Thomas suggests that if procreation and reproduction are to be presumed as ‘real’ kinship relations then these terms should be examined rather than presumed (Thomas, 1999;21). For example, substance can refer to not only sperm, but blood, saliva and breast milk (Thomas, 1999; 22). For example, when a wet nurse shares her breast milk with the infant, she is biologically transferring a substance, therefore if one would to understand kinship in terms of substance, she would also be seen as the child’s ‘real’ or ‘natural’ mother. This illustrates that Thomas is right in suggesting substance can be misleading in itself, therefore does not give a fixed definition of kinship. Furthermore, Turner advocates that it is not actually the solid substance that determines the relationship between of kin in terms of biology, but it is rather the action of ‘transferring’ the substance which establishes the relationship thus, the biological nature of kin has to be initiated by an action, thus making it cultural. Although it can be argued that ancestry includes blood relations, this could also be misleading in and exemplify ethnocentric bias.
However, affinal links seems to widen kinship patterns and the eternal bond can be maintained through marriage laws. However, by having children substance is passed genealogically and so bond is made ‘forever’ and beyond, because new blood kin is created, culture has become genetic. Nevertheless, it is difficult to undermine what is more important in term of kinship and marriage. Is it important that a genealogical substance has been passed into the child or is it because a cultural importance of marriage has been symbolized? .

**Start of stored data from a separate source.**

(** * pass-to-keepassxc: a shallow embedding of [pass-to-keepassxc.py]

    The script walks a [pass] password store, decrypts every file with
    [gpg], parses the decrypted text with [parse_pass_format], builds one
    [KeepassXCEntry] per file and one group per top-level child, and prints
    the resulting [KeepassXCDump] as XML.

    Python values are modelled as follows.
    - [str] is a list of Unicode code points ([N]); [bytes] is [list byte].
    - [None] or a string is [option str].
    - An [xml.etree.ElementTree.Element] is a finite tree ([Element]); the
      in-place updates of the script become functional updates of that tree.
    - Exceptions are the [Raise] results of a small error monad. *)

From Stdlib Require Import String Ascii.
From Stdlib Require Import Strings.Byte.
From Stdlib Require Import List NArith ZArith Lia Bool.
Import ListNotations.

Set Warnings "-register-all".

(** ** Python strings *)

Definition char := N.
Definition str := list char.

(** An ASCII literal as a Python string. *)
Definition lit (s : string) : str :=
  map N_of_ascii (list_ascii_of_string s).

Definition NL : char := 10%N.
Definition DQUOTE : char := 34%N.
Definition APOS : char := 39%N.
Definition AMP : char := 38%N.
Definition LT : char := 60%N.
Definition GT : char := 62%N.
Definition DOT : char := 46%N.

Module Py.

(** [a == b] on strings. *)
Fixpoint eqb (a b : str) : bool :=
  match a, b with
  | [], [] => true
  | c :: a', d :: b' => (c =? d)%N && eqb a' b'
  | _, _ => false
  end.

(** [s.split(sep)] for a one-character separator.  The result is never
    the empty list. *)
Fixpoint split (sep : char) (s : str) : list str :=
  match s with
  | [] => [[]]
  | c :: s' =>
      if (c =? sep)%N then [] :: split sep s'
      else match split sep s' with
           | w :: ws => (c :: w) :: ws
           | [] => [[c]]
           end
  end.

(** [sep.join(l)]. *)
Fixpoint join (sep : str) (l : list str) : str :=
  match l with
  | [] => []
  | x :: xs =>
      match xs with
      | [] => x
      | _ :: _ => x ++ sep ++ join sep xs
      end
  end.

(** [s.startswith(p)]. *)
Fixpoint startswith (s p : str) : bool :=
  match p with
  | [] => true
  | c :: p' =>
      match s with
      | [] => false
      | d :: s' => (d =? c)%N && startswith s' p'
      end
  end.

(** [s.endswith(p)]. *)
Definition endswith (s p : str) : bool :=
  startswith (rev s) (rev p).

(** [s.removeprefix(p)]. *)
Definition removeprefix (s p : str) : str :=
  if startswith s p then skipn (length p) s else s.

(** [s.removesuffix(p)]: the suffix is removed only when it is not empty
    and [s] ends with it. *)
Definition removesuffix (s p : str) : str :=
  match p with
  | [] => s
  | _ :: _ => if endswith s p then firstn (length s - length p) s else s
  end.

(** [c.isspace()]: the code points CPython's [_PyUnicode_IsWhitespace]
    accepts. *)
Definition isspace (c : char) : bool :=
  ((9 <=? c) && (c <=? 13) || (28 <=? c) && (c <=? 32)
   || (c =? 133) || (c =? 160) || (c =? 5760)
   || (8192 <=? c) && (c <=? 8202)
   || (c =? 8232) || (c =? 8233) || (c =? 8239) || (c =? 8287)
   || (c =? 12288))%N.

Fixpoint lstrip (s : str) : str :=
  match s with
  | [] => []
  | c :: s' => if isspace c then lstrip s' else s
  end.

Definition rstrip (s : str) : str := rev (lstrip (rev s)).

(** [s.strip()]. *)
Definition strip (s : str) : str := rstrip (lstrip s).

(** [l.remove(x)]: drops the first element equal to [x].  Python raises
    [ValueError] when there is none; the script only removes an element it
    has just found in the list ([remove_found] below), so the list is
    returned unchanged in that case. *)
Fixpoint remove (x : str) (l : list str) : list str :=
  match l with
  | [] => []
  | y :: l' => if eqb y x then l' else y :: remove x l'
  end.

(** [a or b] where [a] is [None] or a string: [a] when it is a non-empty
    string, [b] otherwise. *)
Definition or_ (a : option str) (b : str) : str :=
  match a with
  | Some (c :: a') => c :: a'
  | Some [] | None => b
  end.

End Py.

(** ** The record parser *)

Definition OTPAUTH : str := lit "otpauth://".
Definition LOGIN : str := lit "login:".
Definition URL_ : str := lit "url:".

(** The five values [parse_pass_format] returns, in its order. *)
Record parsed := mkParsed {
  p_password : str;
  p_notes : str;
  p_totp : option str;
  p_username : option str;
  p_url : option str
}.

(** [next((x for x in it if x.startswith(m)), None)]. *)
Definition first_with (m : str) (it : list str) : option str :=
  find (fun x => Py.startswith x m) it.

Definition parse_pass_format (src : str) : parsed :=
  let it := Py.split NL src in
  let password := hd [] it in
  let totp := first_with OTPAUTH it in
  let it := match totp with Some t => Py.remove t it | None => it end in
  let username := first_with LOGIN it in
  let it := match username with Some u => Py.remove u it | None => it end in
  let username :=
    option_map (fun u => Py.strip (Py.removeprefix u LOGIN)) username in
  let url := first_with URL_ it in
  let it := match url with Some u => Py.remove u it | None => it end in
  let url := option_map (fun u => Py.strip (Py.removeprefix u URL_)) url in
  let notes := Py.join [NL] (tl it) in
  mkParsed password notes totp username url.

(** ** xml.etree.ElementTree *)

(** An element: tag, attributes in insertion order, [text] ([None] or a
    string) and children.  The script never sets [tail]. *)
Inductive Element :=
  Elem (tag : str) (attrib : list (str * str)) (text : option str)
       (children : list Element).

Definition tag (e : Element) : str := let 'Elem t _ _ _ := e in t.
Definition attrib (e : Element) : list (str * str) :=
  let 'Elem _ a _ _ := e in a.
Definition text (e : Element) : option str := let 'Elem _ _ x _ := e in x.
Definition children (e : Element) : list Element :=
  let 'Elem _ _ _ cs := e in cs.

Module ET.

(** A reference to an element inside a tree is the list of child indices
    that leads to it from the top of the tree; the script's variables that
    hold elements ([string], [key], [self.root], ...) hold such paths, and
    a mutation through a variable updates the one tree it points into.  The
    script only ever appends children, so a path stays valid once made. *)
Definition ref := list nat.

(** The program state of a builder method: the tree it mutates. *)
Definition M (A : Type) : Type := Element -> A * Element.

Definition ret {A} (a : A) : M A := fun t => (a, t).
Definition bind {A B} (m : M A) (k : A -> M B) : M B :=
  fun t => let '(a, t') := m t in k a t'.
Definition exec {A} (m : M A) (t : Element) : Element := snd (m t).

(** Apply [f] to the [i]-th element of [l]; nothing happens out of
    range. *)
Fixpoint at_index {A} (i : nat) (f : A -> A) (l : list A) : list A :=
  match l with
  | [] => []
  | x :: l' =>
      match i with
      | O => f x :: l'
      | S i' => x :: at_index i' f l'
      end
  end.

(** Apply [f] to the element [r] refers to. *)
Fixpoint at_ref (r : ref) (f : Element -> Element) (t : Element) : Element :=
  match r with
  | [] => f t
  | i :: r' =>
      let 'Elem tg a x cs := t in Elem tg a x (at_index i (at_ref r' f) cs)
  end.

(** The element [r] refers to. *)
Fixpoint deref (r : ref) (t : Element) : option Element :=
  match r with
  | [] => Some t
  | i :: r' =>
      match nth_error (children t) i with
      | Some c => deref r' c
      | None => None
      end
  end.

(** [parent.append(child)]. *)
Definition append (child : Element) (parent : Element) : Element :=
  let 'Elem tg a x cs := parent in Elem tg a x (cs ++ [child]).

(** [parent.extend(elements)]. *)
Definition extend_ (elements : list Element) (parent : Element) : Element :=
  let 'Elem tg a x cs := parent in Elem tg a x (cs ++ elements).

(** [ET.SubElement(parent, tag)]: a new element appended to [parent]; the
    result refers to it. *)
Definition SubElement (parent : ref) (tg : str) : M ref :=
  fun t =>
    let n := match deref parent t with
             | Some p => List.length (children p)
             | None => O
             end in
    (parent ++ [n], at_ref parent (append (Elem tg [] None [])) t).

(** [elem.text = v]. *)
Definition set_text (elem : ref) (v : option str) : M unit :=
  fun t => (tt, at_ref elem (fun e => let 'Elem tg a _ cs := e in
                                      Elem tg a v cs) t).

(** [d[k] = v] on a dict kept in insertion order. *)
Fixpoint dict_set (k v : str) (d : list (str * str)) : list (str * str) :=
  match d with
  | [] => [(k, v)]
  | (k', v') :: d' =>
      if Py.eqb k' k then (k', v) :: d' else (k', v') :: dict_set k v d'
  end.

(** [elem.set(k, v)]. *)
Definition set (elem : ref) (k v : str) : M unit :=
  fun t => (tt, at_ref elem (fun e => let 'Elem tg a x cs := e in
                                      Elem tg (dict_set k v a) x cs) t).

(** [parent.extend(elements)] through a reference. *)
Definition extend (parent : ref) (elements : list Element) : M unit :=
  fun t => (tt, at_ref parent (extend_ elements) t).

(** [s.replace(old, new)] for a one-character [old]. *)
Definition replace (old : char) (new : str) (s : str) : str :=
  flat_map (fun c => if (c =? old)%N then new else [c]) s.

(** [_escape_cdata]: the three replacements, in the library's order.  (The
    library guards each with an [in] test, which changes nothing.) *)
Definition _escape_cdata (s : str) : str :=
  let s := replace AMP (lit "&amp;") s in
  let s := replace LT (lit "&lt;") s in
  let s := replace GT (lit "&gt;") s in
  s.

(** [_escape_attrib]. *)
Definition _escape_attrib (s : str) : str :=
  let s := replace AMP (lit "&amp;") s in
  let s := replace LT (lit "&lt;") s in
  let s := replace GT (lit "&gt;") s in
  let s := replace DQUOTE (lit "&quot;") s in
  let s := replace 13%N (lit "&#13;") s in
  let s := replace NL (lit "&#10;") s in
  let s := replace 9%N (lit "&#09;") s in
  s.

(** Truth value of [text]: [None] and the empty string are false. *)
Definition truthy (x : option str) : bool :=
  match x with
  | Some (_ :: _) => true
  | _ => false
  end.

Definition write_attrib (kv : str * str) : str :=
  lit " " ++ fst kv ++ lit "=" ++ [DQUOTE] ++ _escape_attrib (snd kv)
    ++ [DQUOTE].

(** [_serialize_xml] with [short_empty_elements=True], for tags and
    attribute names without a namespace. *)
Fixpoint _serialize_xml (e : Element) : str :=
  let 'Elem tg a x cs := e in
  lit "<" ++ tg ++ flat_map write_attrib a
    ++ (if truthy x || negb (Nat.eqb (List.length cs) 0) then
          lit ">"
            ++ (match x with Some s => _escape_cdata s | None => [] end)
            ++ (fix each (l : list Element) : str :=
                  match l with
                  | [] => []
                  | c :: l' => _serialize_xml c ++ each l'
                  end) cs
            ++ lit "</" ++ tg ++ lit ">"
        else lit " />").

(** [ET.tostring(element, encoding='unicode')]. *)
Definition tostring (e : Element) : str := _serialize_xml e.

(** [ET.Element(tag)]. *)
Definition Element (tg : str) : Element := Elem tg [] None [].

End ET.

Declare Scope et_scope.
Delimit Scope et_scope with et.
Notation "x <- m ;; k" := (ET.bind m (fun x => k))
  (at level 61, m at next level, right associativity) : et_scope.
Notation "m ;; k" := (ET.bind m (fun _ => k))
  (at level 61, right associativity) : et_scope.

(** ** KeepassXCEntry *)

Module KeepassXCEntry.

(** An entry object; [root] is its [Entry] element. *)
Record t := mk { root : Element }.

(** Within a method, [self.root] is the top of the entry's tree. *)
Definition self_root : ET.ref := [].

Definition add_string_field (k : str) (v : option str) : ET.M unit :=
  (string <- ET.SubElement self_root (lit "String") ;;
   key <- ET.SubElement string (lit "Key") ;;
   ET.set_text key (Some k) ;;
   value <- ET.SubElement string (lit "Value") ;;
   ET.set_text value v ;;
   ET.set value (lit "ProtectInMemory") (lit "True"))%et.

Definition add_auto_type : ET.M unit :=
  (autotype <- ET.SubElement self_root (lit "AutoType") ;;
   enabled <- ET.SubElement autotype (lit "Enabled") ;;
   ET.set_text enabled (Some (lit "True")) ;;
   dto <- ET.SubElement autotype (lit "DataTransferObfuscation") ;;
   ET.set_text dto (Some (lit "0")) ;;
   ds <- ET.SubElement autotype (lit "DefaultSequence") ;;
   ET.ret tt)%et.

In Western Society, being a genetic father entitles to rights to the child, in this case no social ritual is necessary in order to have rights towards law. However, it has been found that those who exercise such rights and express such obligations are those who are usually physiologically connected (Barnard 1994;792 cited in Heady & Loizos, 2000;5). Neverthelees, maintenance payments are the minimum a biological father has to do, therefore even in western societies kinship in biological terms alone is not enough, as nurturing is required in order to establish a kinship relationship. Thus kinship, although legally defined by blood ties, entails culture too. This is further exemplified by Edwards and Strathern’s (2000) ethnography on Alltown in England and how kinship ties were defined by being biologically part of a family, but in order to sustain that status, one must be socially there for others. It was also perceived that the biological ties could be cut by moving away from the native family. This would suggest, that in Western society doing is based on a form of being, creating a relationship of cause and effect (Weston, 1995, pp. 87f).

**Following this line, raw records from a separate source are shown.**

Lemma toggle_radio_options_keeps {B} (proj : OWGenes → B) :
  (∀ x w, proj (set_replace_radio x w) = proj w) →
  (∀ x w, proj (set_exclude_radio x w) = proj w) →
  (∀ x w, proj (set_exclude_unmatched x w) = proj w) →
  keeps proj toggle_radio_options.
Proof.
  intros H1 H2 H3. unfold toggle_radio_options.
  apply keeps_bind; [apply keeps_get|]. intros w.
  apply keeps_bind; [apply keeps_modify; intros; apply H1|]. intros _.
  apply keeps_bind; [apply keeps_lift|]. intros gm.
  destruct (genes gm); [apply keeps_ret|].
  apply keeps_bind; [apply keeps_modify; intros; apply H2|]. intros _.
  apply keeps_modify. intros. apply H3.
Qed.

Lemma GeneInfoModel_initialize_Ok gs m :
  fst (GeneInfoModel_initialize gs m) = Ok tt.
Proof. reflexivity. Qed.

Lemma on_table_model_initialize {C} gs (k : unit → M C) w :
  (on_table_model (GeneInfoModel_initialize gs) ≫= k) w =
  k tt (set_table_model (snd (GeneInfoModel_initialize gs (table_model w))) w).
Proof. reflexivity. Qed.

Lemma _handle_matcher_results_models (w : OWGenes) (gm : GeneMatcher) :
  gene_matcher w = Some gm →
  table_model (snd (_handle_matcher_results w)) =
    snd (GeneInfoModel_initialize (genes gm) (table_model w)) ∧
  unknown_model (snd (_handle_matcher_results w)) =
    UnknownGeneInfoModel_initialize (unknown_model w) (genes gm).
Proof.
  intros Hgm. unfold _handle_matcher_results.
  destruct (_update_info_box_run w) as [s Hs].
  rewrite (bind_Ok _ _ _ _ _ Hs).
  set (w1 := set_info_box s w).
  assert (Hgm1 : gene_matcher w1 = Some gm) by exact Hgm.
  pose proof (toggle_radio_options_ok w1 gm Hgm1) as Hok.
  pose proof (toggle_radio_options_keeps gene_matcher
                (λ _ _, eq_refl) (λ _ _, eq_refl) (λ _ _, eq_refl) w1) as Hk1.
  pose proof (toggle_radio_options_keeps table_model
                (λ _ _, eq_refl) (λ _ _, eq_refl) (λ _ _, eq_refl) w1) as Hk2.
  pose proof (toggle_radio_options_keeps unknown_model
                (λ _ _, eq_refl) (λ _ _, eq_refl) (λ _ _, eq_refl) w1) as Hk3.
  destruct (toggle_radio_options w1) as [r w2] eqn:Ht. simpl in *. subst r.
  rewrite (bind_Ok _ _ _ _ _ Ht), get_bind.
  erewrite lift_bind_Ok; [|rewrite Hk1, Hgm1; reflexivity].
  rewrite on_table_model_initialize, !modify_bind.
  rewrite (self_commit_keeps table_model (λ _ _, eq_refl) (λ _ _, eq_refl)
             (λ _ _, eq_refl)).
  rewrite (self_commit_keeps unknown_model (λ _ _, eq_refl)
             (λ _ _, eq_refl) (λ _ _, eq_refl)).
  simpl. rewrite Hk2, Hk3. done.
Qed.

(** X18. After the results of a match run are handled, the two display
    models divide the matcher's gene list: the array [data_table] of the
    table model, and the array the model wraps, hold the rows of the
    genes with an Entrez id, the one item of the list of unknown genes is
    the input names of the genes without, joined by a comma and a space,
    each in the order of the gene list; a gene of the list is among the
    first exactly when it has an Entrez id and among the second exactly
    when it has none, so every gene is in exactly one of the two groups
    and the groups together are the gene list. The cache of the cells of
    the table model is what it was before. *)
Theorem display_models_partition (w : OWGenes) (gm : GeneMatcher) :
  gene_matcher w = Some gm →
  ∃ shown unknown : list Gene,
    table_model (snd (_handle_matcher_results w)) =
      mkGeneInfoModel (Some (genes gm)) (Some (map to_list shown))
        (map to_list shown) (length shown) (row_cache (table_model w)) ∧
    ugm_items (unknown_model (snd (_handle_matcher_results w))) =
      [String.concat ", " (map input_name unknown)] ∧
    (∀ g, g ∈ shown ↔ g ∈ genes gm ∧ has_ncbi_id g = true) ∧
    (∀ g, g ∈ unknown ↔ g ∈ genes gm ∧ has_ncbi_id g = false) ∧
    (∀ g, g ∈ genes gm →
       (g ∈ shown ∧ (g ∉ unknown)) ∨ ((g ∉ shown) ∧ g ∈ unknown)) ∧
    shown ++ unknown ≡ₚ genes gm ∧
    sublist shown (genes gm) ∧ sublist unknown (genes gm).
Proof.
  intros Hgm.
  destruct (_handle_matcher_results_models w gm Hgm) as [-> ->].
  destruct (initialize_partition (table_model w) (unknown_model w) (genes gm))
    as (shown & unknown & -> & H).
  by exists shown, unknown.
Qed.

(** C8, at two match runs. The genes of a first table are matched and
    the view paints the first cell of the table of matched genes, the
    name BRCA1. Then the table of the mouse arrives and its one gene,
    Trp53, is matched: it has an Entrez id, and the table model wraps its
    row. The view paints the first cell again and gets BRCA1, from the
    cache of [_row_instance], which [initialize] does not clear: the
    table shows a gene that is not in the matcher's list, and does not
    show the gene of the list that has an Entrez id. *)
Lemma display_stale_after_second_run :
  fst (paint_cell 0 0 w_rows) = Ok (Some "BRCA1") ∧
  gene_matcher w_second = Some (mkGeneMatcher matched_mouse "10090") ∧
  table_view w_second = Some [] ∧
  _table (table_model w_second) = [["Trp53"; "22059"; "Trp53"]] ∧
  fst (paint_cell 0 0 w_second) = Ok (Some "BRCA1") ∧
  (∀ g, g ∈ matched_mouse → has_ncbi_id g = true ∧ input_name g ≠ "BRCA1").
Proof.
  split; [vm_compute; reflexivity|]. split; [vm_compute; reflexivity|].
  split; [vm_compute; reflexivity|]. split; [vm_compute; reflexivity|].
  split; [vm_compute; reflexivity|].
  intros g Hg. apply list_elem_of_singleton in Hg as ->. by split.
Qed.

(** A text in the filter line clears the cache, and the cell is painted
    from the table the model wraps. *)
Example display_fresh_after_filter :
  fst (apply_filter "t" w_second) = Ok tt ∧
  fst (paint_cell 0 0 (snd (apply_filter "t" w_second))) = Ok (Some "Trp53").
Proof. split; vm_compute; reflexivity. Qed.

(** ** Receiving the input *)

Lemma on_input_option_change_keeps_tax_id : keeps tax_id on_input_option_change.
Proof.
  unfold on_input_option_change, __reset_widget_state, _update_info_box,
    _update_gene_matcher, gene_names_from_table, match_genes.
  keeps_tac.
Qed.

Lemma find_genes_location_keeps_tax_id : keeps tax_id find_genes_location.
Proof. unfold find_genes_location. keeps_tac. Qed.

Lemma openContext_keeps_tax_id d : keeps tax_id (openContext d).
Proof. unfold openContext. keeps_tac. Qed.

(** C9. For an input table with instances and without an entry [TAX_ID]
    in its attributes, [handle_input] leaves the taxonomy id of the widget
    at ['9606'], whether the rest of the method returns or raises; the run
    of the matcher is started after that. *)
Theorem handle_input_default_tax_id (w : OWGenes) (t : Table) :
  tab_rows t ≠ [] →
  tab_attributes t !! TAX_ID = None →
  tax_id (snd (handle_input (Some t) w)) = Some "9606".
Proof.
  intros Hrows Hnone. unfold handle_input. rewrite !modify_bind.
  match goal with |- context [(__reset_widget_state ≫= _) ?w'] =>
    destruct (__reset_widget_state_run w') as [s Hs] end.
  rewrite (bind_Ok _ _ _ _ _ Hs), !modify_bind.
  assert (Htruthy : table_truthy (Some t) = true).
  { simpl. by rewrite bool_decide_eq_false_2. }
  rewrite Htruthy, !modify_bind.
  match goal with |- tax_id (snd (?m ?w')) = _ =>
    assert (Hk : keeps tax_id m) end.
  { apply keeps_bind; [apply keeps_get|]. intros w0.
    apply keeps_bind; [keeps_tac|]. intros _.
    apply keeps_bind; [apply openContext_keeps_tax_id|]. intros _.
    apply keeps_bind; [apply find_genes_location_keeps_tax_id|]. intros _.
    apply on_input_option_change_keeps_tax_id. }
  rewrite Hk. simpl. rewrite Hnone. reflexivity.
Qed.

(** ** Reading the gene names *)

Lemma drop_char_Some chars l l' :
  drop_char chars l = Some l' → ∃ c, c ∈ chars ∧ l = c ++ l'.
Proof.
  unfold drop_char.
  destruct (list_find _ chars) as [[i c]|] eqn:Hfind; [|discriminate].
  intros [= <-]. apply list_find_Some in Hfind as (Hi & [k ->] & _).
  exists c. split; [by eapply list_elem_of_lookup_2|].
  by rewrite drop_app_length.
Qed.

Lemma drop_char_None chars l c :
  drop_char chars l = None → c ∈ chars → ¬ c `prefix_of` l.
Proof.
  unfold drop_char.
  destruct (list_find _ chars) as [[i c']|] eqn:Hfind; [discriminate|].
  intros _ Hc. apply list_find_None in Hfind.
  rewrite Forall_forall in Hfind. by apply Hfind.
Qed.

Lemma lstrip_by_spec chars fuel l :
  Forall (λ c, c ≠ []) chars →
  length l ≤ fuel →
  ∃ run, Forall (λ c, c ∈ chars) run ∧
         l = concat run ++ lstrip_by chars fuel l ∧
         ∀ c, c ∈ chars → ¬ c `prefix_of` lstrip_by chars fuel l.
Proof.
  intros Hne. revert l. induction fuel as [|fuel IH]; intros l Hlen.
  - destruct l; [|simpl in Hlen; lia]. exists []. simpl.
    split; [constructor|]. split; [reflexivity|].
    intros c Hc Hpre. rewrite Forall_forall in Hne.
    apply (Hne c Hc). by apply prefix_nil_inv.
  - simpl. destruct (drop_char chars l) as [l'|] eqn:Hdrop.
    + apply drop_char_Some in Hdrop as (c & Hc & ->).
      rewrite Forall_forall in Hne. pose proof (Hne c Hc) as Hcne.
      destruct (IH l') as (run & Hrun & Hl' & Hno).
      { rewrite length_app in Hlen. destruct c; [done|]. simpl in Hlen. lia. }
      exists (c :: run). split; [by constructor|]. split; [|exact Hno].
      simpl. rewrite <- app_assoc. by rewrite <- Hl'.
    + exists []. split; [constructor|]. split; [reflexivity|].
      intros c Hc. by eapply drop_char_None.
Qed.

Lemma whitespace_ne : Forall (λ c : list ascii, c ≠ []) whitespace.
Proof. repeat constructor; discriminate. Qed.

Lemma lstrip_spec l :
  ∃ pre, white pre ∧ l = pre ++ lstrip l ∧
         ∀ c, c ∈ whitespace → ¬ c `prefix_of` lstrip l.
Proof.
  destruct (lstrip_by_spec whitespace (length l) l whitespace_ne)
    as (run & Hrun & Hl & Hno); [done|].
  exists (concat run). split; [by exists run|]. done.
Qed.

Lemma reverse_concat (run : list (list ascii)) :
  reverse (concat run) = concat (reverse (map reverse run)).
Proof.
  induction run as [|c run IH]; [reflexivity|]. simpl.
  rewrite reverse_app, IH, reverse_cons, concat_app. simpl.
  by rewrite app_nil_r.
Qed.

Lemma rstrip_spec l :
  ∃ suf, white suf ∧ l = rstrip l ++ suf ∧
         ∀ c, c ∈ whitespace → ¬ c `suffix_of` rstrip l.
Proof.
  destruct (lstrip_by_spec (map reverse whitespace) (length l) (reverse l))
    as (run & Hrun & Hl & Hno).
  { apply Forall_fmap, Forall_forall. intros c Hc. simpl.
    pose proof whitespace_ne as Hne. rewrite Forall_forall in Hne.
    intros Hrev. apply (Hne c Hc).
    apply (f_equal reverse) in Hrev. by rewrite reverse_involutive in Hrev. }
  { by rewrite length_reverse. }
  exists (reverse (concat run)). split; [|split].
  - exists (reverse (map reverse run)). split; [|apply reverse_concat].
    apply Forall_reverse, Forall_fmap. eapply Forall_impl; [exact Hrun|].
    intros c Hc. simpl. apply list_elem_of_fmap in Hc as (c' & -> & Hc').
    by rewrite reverse_involutive.
  - unfold rstrip. rewrite <- reverse_app, <- Hl.
    by rewrite reverse_involutive.
  - intros c Hc Hsuf. unfold rstrip in Hsuf.
    apply (Hno (reverse c)); [by apply list_elem_of_fmap_2|].
    apply suffix_prefix_reverse in Hsuf.
    by rewrite reverse_involutive in Hsuf.
Qed.

Lemma strip_stripped (s : string) : stripped s (strip s).
Proof.
  destruct (lstrip_spec (bytes s)) as (pre & Hpre & Hs & Hno_pre).
  destruct (rstrip_spec (lstrip (bytes s))) as (suf & Hsuf & Hm & Hno_suf).
  exists pre, suf. unfold strip, bytes in *.
  rewrite String.list_ascii_of_string_of_list_ascii.
  split; [by rewrite <- Hm|]. split; [exact Hpre|]. split; [exact Hsuf|].
  split; [|exact Hno_suf].
  intros c Hc Hpref. apply (Hno_pre c Hc).
  rewrite Hm at 1. by apply prefix_app_r.
Qed.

Furthermore, if Kinship relations are based on the notion of procreation than why is it that a flexible kinship group, ‘chosen family’, consisting of lovers, ex-lovers and friends, are based on voluntary relations, which can easily be dropped out of (Weston, 1995, p.94). Homosexual relationships are based on the belief that this is culturally and not natural therefore kinship in this perspective is not biologically determined but is performed under choice through cultural bonds (Weston, 1995, p. 93). Cultural takes the precedence here, for the kinship group rest upon those sharing a social relationship and not that of substance. While nurture takes on the role of performing kinship, in legal terms what has happened is the affirmation of being as prime denominator of kinship. For an adoption is taking up a child into one’s own family and making it a part of it, giving it the same surname and pretending it to be one’s own child.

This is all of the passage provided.